[WHAT IS EXPECTED] Using the data that follows, return exactly the lines from the one that contains "(* ===== verification/Signaling.v ===== *)" through the one that contains "c_task : option T;", ends included.

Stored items

= = = = =

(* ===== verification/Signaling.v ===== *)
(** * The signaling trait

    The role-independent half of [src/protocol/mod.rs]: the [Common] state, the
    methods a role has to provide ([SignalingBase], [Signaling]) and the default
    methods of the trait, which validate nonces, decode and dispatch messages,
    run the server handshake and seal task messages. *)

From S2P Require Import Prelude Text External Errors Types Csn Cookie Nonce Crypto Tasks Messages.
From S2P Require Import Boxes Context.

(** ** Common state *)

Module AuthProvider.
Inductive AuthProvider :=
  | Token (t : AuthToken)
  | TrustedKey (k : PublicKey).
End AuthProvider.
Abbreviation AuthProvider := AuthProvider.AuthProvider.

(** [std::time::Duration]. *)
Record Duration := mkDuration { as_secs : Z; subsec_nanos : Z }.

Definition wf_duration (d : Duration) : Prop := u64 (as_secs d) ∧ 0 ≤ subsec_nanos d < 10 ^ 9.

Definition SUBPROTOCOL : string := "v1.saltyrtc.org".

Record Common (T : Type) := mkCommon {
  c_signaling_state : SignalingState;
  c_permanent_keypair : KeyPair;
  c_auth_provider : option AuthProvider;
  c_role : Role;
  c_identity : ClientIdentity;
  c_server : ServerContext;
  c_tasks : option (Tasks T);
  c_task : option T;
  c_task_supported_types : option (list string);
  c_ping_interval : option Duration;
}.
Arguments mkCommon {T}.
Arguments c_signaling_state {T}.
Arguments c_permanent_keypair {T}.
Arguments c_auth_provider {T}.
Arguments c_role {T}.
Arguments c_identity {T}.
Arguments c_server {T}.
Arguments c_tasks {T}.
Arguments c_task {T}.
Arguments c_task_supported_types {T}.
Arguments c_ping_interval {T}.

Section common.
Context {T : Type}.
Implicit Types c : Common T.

= = = = =

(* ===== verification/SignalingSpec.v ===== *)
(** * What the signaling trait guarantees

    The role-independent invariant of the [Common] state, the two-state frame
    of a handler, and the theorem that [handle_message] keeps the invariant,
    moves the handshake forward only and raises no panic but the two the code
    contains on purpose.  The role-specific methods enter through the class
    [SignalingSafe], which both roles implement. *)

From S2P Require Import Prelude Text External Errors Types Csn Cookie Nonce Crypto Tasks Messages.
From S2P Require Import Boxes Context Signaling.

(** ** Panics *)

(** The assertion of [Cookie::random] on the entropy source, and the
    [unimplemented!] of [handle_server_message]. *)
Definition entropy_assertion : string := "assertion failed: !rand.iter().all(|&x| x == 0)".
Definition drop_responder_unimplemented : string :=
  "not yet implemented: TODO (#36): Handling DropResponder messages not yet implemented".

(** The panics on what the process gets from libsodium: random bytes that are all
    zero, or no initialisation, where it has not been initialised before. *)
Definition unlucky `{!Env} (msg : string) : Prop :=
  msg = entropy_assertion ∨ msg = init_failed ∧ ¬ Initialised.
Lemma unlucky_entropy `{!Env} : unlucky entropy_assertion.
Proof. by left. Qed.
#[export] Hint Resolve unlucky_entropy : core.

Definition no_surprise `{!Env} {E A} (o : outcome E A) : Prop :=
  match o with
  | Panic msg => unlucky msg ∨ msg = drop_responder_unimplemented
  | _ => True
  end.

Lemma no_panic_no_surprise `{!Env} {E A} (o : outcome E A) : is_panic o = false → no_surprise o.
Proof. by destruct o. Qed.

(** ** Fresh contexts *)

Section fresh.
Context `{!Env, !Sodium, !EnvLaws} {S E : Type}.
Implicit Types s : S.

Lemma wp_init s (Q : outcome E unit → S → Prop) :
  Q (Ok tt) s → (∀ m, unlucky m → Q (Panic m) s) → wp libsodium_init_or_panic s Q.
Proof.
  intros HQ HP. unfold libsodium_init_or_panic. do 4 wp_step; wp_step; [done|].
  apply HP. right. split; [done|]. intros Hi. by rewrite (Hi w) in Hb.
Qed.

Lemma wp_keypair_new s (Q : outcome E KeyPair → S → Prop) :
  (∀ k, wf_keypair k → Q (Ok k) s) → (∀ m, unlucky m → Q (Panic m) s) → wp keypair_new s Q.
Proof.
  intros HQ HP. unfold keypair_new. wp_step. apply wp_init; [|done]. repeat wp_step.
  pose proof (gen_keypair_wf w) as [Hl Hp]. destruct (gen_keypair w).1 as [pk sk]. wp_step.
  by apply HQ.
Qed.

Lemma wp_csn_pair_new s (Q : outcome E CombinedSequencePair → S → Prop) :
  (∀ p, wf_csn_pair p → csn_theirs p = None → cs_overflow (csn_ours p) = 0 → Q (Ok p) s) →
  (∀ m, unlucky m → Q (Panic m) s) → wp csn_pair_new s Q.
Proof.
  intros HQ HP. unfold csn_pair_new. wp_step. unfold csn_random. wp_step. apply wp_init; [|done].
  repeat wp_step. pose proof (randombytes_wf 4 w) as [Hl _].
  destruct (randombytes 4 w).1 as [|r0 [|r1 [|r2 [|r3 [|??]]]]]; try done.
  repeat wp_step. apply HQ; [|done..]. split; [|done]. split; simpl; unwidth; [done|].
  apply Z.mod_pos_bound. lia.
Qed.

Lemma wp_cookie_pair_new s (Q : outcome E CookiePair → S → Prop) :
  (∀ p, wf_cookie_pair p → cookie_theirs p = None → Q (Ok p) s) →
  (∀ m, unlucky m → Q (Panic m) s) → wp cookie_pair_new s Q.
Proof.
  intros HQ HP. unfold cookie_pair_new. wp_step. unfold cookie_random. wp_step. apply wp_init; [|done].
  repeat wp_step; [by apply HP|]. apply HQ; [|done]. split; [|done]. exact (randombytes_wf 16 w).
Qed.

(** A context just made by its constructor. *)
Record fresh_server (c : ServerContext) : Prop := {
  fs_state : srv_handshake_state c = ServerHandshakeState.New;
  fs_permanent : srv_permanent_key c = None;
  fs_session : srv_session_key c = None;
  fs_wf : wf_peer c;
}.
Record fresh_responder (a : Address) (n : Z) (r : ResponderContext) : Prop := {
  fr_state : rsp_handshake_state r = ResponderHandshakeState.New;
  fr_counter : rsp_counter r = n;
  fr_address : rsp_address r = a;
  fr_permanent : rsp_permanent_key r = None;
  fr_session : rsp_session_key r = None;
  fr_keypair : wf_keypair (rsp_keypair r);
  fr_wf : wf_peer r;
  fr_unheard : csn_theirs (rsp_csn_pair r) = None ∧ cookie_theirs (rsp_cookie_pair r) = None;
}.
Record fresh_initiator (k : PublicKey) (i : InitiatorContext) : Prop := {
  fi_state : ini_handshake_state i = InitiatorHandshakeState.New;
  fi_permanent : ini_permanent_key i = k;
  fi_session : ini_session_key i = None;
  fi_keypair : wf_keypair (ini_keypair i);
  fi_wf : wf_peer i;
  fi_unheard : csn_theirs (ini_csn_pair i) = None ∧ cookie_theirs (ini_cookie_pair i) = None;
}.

= = = = =

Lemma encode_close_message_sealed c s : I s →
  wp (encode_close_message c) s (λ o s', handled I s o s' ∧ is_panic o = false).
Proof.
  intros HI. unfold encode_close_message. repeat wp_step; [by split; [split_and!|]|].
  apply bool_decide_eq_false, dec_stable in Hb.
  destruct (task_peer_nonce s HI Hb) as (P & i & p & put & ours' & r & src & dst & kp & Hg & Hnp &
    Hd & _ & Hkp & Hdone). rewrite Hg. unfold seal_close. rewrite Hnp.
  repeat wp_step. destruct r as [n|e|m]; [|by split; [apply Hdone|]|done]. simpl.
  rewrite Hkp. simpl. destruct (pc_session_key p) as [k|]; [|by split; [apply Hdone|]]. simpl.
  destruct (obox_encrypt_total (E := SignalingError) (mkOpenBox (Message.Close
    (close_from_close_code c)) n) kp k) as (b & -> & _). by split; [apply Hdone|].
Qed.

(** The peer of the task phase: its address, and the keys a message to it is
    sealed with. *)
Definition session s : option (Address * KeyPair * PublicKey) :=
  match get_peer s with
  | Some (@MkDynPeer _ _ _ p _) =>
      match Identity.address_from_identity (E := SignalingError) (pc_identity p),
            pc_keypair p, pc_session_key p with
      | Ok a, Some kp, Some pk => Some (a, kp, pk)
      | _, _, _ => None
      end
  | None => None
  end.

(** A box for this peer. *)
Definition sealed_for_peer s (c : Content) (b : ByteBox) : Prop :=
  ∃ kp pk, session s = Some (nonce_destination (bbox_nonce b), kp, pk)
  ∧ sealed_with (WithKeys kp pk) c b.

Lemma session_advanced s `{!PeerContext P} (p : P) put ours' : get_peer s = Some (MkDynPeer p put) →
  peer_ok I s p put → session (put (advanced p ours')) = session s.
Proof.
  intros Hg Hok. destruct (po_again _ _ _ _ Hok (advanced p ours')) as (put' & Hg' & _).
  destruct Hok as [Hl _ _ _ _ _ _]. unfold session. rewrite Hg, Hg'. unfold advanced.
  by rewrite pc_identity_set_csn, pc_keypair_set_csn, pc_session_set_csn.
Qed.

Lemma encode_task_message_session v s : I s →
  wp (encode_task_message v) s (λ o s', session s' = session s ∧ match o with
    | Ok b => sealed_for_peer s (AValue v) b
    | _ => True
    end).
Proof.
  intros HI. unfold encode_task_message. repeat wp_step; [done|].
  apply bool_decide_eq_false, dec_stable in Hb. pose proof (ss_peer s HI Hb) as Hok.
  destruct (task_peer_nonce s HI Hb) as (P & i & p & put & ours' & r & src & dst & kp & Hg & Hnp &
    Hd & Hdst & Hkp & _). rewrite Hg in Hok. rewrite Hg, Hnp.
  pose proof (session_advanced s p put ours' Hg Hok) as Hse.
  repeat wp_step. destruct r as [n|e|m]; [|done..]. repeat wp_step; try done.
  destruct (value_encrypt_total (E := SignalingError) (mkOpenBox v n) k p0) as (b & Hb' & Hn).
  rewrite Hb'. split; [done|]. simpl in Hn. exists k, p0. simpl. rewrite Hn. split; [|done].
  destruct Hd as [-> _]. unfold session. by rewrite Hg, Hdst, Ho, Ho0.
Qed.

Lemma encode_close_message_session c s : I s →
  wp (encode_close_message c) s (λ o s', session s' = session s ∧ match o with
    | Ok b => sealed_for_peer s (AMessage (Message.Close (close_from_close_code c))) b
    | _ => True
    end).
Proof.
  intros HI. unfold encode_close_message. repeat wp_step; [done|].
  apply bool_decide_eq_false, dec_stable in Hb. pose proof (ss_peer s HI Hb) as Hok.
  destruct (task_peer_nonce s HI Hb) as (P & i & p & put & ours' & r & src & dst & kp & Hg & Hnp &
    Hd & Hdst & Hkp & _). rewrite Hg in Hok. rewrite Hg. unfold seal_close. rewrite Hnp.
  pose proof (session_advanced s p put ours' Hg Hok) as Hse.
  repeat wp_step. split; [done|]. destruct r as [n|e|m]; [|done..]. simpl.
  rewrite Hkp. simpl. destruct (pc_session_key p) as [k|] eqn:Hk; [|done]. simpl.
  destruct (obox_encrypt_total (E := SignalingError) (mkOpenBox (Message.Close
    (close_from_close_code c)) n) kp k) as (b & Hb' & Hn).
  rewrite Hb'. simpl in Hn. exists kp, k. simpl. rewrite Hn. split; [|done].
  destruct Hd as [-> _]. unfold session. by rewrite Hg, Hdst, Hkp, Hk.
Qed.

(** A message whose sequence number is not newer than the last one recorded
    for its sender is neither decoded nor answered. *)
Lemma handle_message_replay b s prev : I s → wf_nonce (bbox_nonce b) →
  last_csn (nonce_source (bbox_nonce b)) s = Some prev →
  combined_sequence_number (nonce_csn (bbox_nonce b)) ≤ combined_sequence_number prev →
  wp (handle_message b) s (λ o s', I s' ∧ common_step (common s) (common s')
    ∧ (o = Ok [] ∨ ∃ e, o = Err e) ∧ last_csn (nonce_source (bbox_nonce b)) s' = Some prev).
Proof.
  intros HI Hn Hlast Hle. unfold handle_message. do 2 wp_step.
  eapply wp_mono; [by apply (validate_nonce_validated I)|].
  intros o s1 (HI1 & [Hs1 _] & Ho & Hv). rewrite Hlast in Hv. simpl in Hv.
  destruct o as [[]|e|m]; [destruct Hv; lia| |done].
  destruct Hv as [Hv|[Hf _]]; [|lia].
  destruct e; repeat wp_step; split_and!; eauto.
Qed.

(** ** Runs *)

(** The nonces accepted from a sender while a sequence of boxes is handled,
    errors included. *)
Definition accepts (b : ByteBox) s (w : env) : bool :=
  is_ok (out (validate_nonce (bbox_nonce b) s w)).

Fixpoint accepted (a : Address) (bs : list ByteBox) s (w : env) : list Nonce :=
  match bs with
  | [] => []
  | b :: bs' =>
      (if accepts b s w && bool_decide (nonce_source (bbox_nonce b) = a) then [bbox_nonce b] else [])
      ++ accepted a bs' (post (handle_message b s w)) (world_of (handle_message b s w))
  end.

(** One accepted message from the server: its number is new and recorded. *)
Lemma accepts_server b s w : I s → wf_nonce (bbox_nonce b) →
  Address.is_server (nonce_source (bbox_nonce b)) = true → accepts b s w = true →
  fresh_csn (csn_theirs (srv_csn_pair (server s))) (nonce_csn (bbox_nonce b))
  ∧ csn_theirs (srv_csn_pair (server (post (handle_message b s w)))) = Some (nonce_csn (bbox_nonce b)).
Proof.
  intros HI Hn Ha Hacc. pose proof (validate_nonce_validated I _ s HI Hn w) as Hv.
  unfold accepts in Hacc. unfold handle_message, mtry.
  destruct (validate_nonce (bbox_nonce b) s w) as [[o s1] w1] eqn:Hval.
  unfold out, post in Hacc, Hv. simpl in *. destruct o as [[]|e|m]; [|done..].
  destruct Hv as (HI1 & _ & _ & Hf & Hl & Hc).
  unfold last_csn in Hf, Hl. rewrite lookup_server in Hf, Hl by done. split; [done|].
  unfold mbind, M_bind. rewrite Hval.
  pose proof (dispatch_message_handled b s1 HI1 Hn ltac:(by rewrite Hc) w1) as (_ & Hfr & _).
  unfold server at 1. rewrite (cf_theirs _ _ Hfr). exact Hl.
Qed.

= = = = =

[RESPONSE BOX]
(* ===== verification/Signaling.v ===== *)
(** * The signaling trait

    The role-independent half of [src/protocol/mod.rs]: the [Common] state, the
    methods a role has to provide ([SignalingBase], [Signaling]) and the default
    methods of the trait, which validate nonces, decode and dispatch messages,
    run the server handshake and seal task messages. *)

From S2P Require Import Prelude Text External Errors Types Csn Cookie Nonce Crypto Tasks Messages.
From S2P Require Import Boxes Context.

(** ** Common state *)

Module AuthProvider.
Inductive AuthProvider :=
  | Token (t : AuthToken)
  | TrustedKey (k : PublicKey).
End AuthProvider.
Abbreviation AuthProvider := AuthProvider.AuthProvider.

(** [std::time::Duration]. *)
Record Duration := mkDuration { as_secs : Z; subsec_nanos : Z }.

Definition wf_duration (d : Duration) : Prop := u64 (as_secs d) ∧ 0 ≤ subsec_nanos d < 10 ^ 9.

Definition SUBPROTOCOL : string := "v1.saltyrtc.org".

Record Common (T : Type) := mkCommon {
  c_signaling_state : SignalingState;
  c_permanent_keypair : KeyPair;
  c_auth_provider : option AuthProvider;
  c_role : Role;
  c_identity : ClientIdentity;
  c_server : ServerContext;
  c_tasks : option (Tasks T);
  c_task : option T;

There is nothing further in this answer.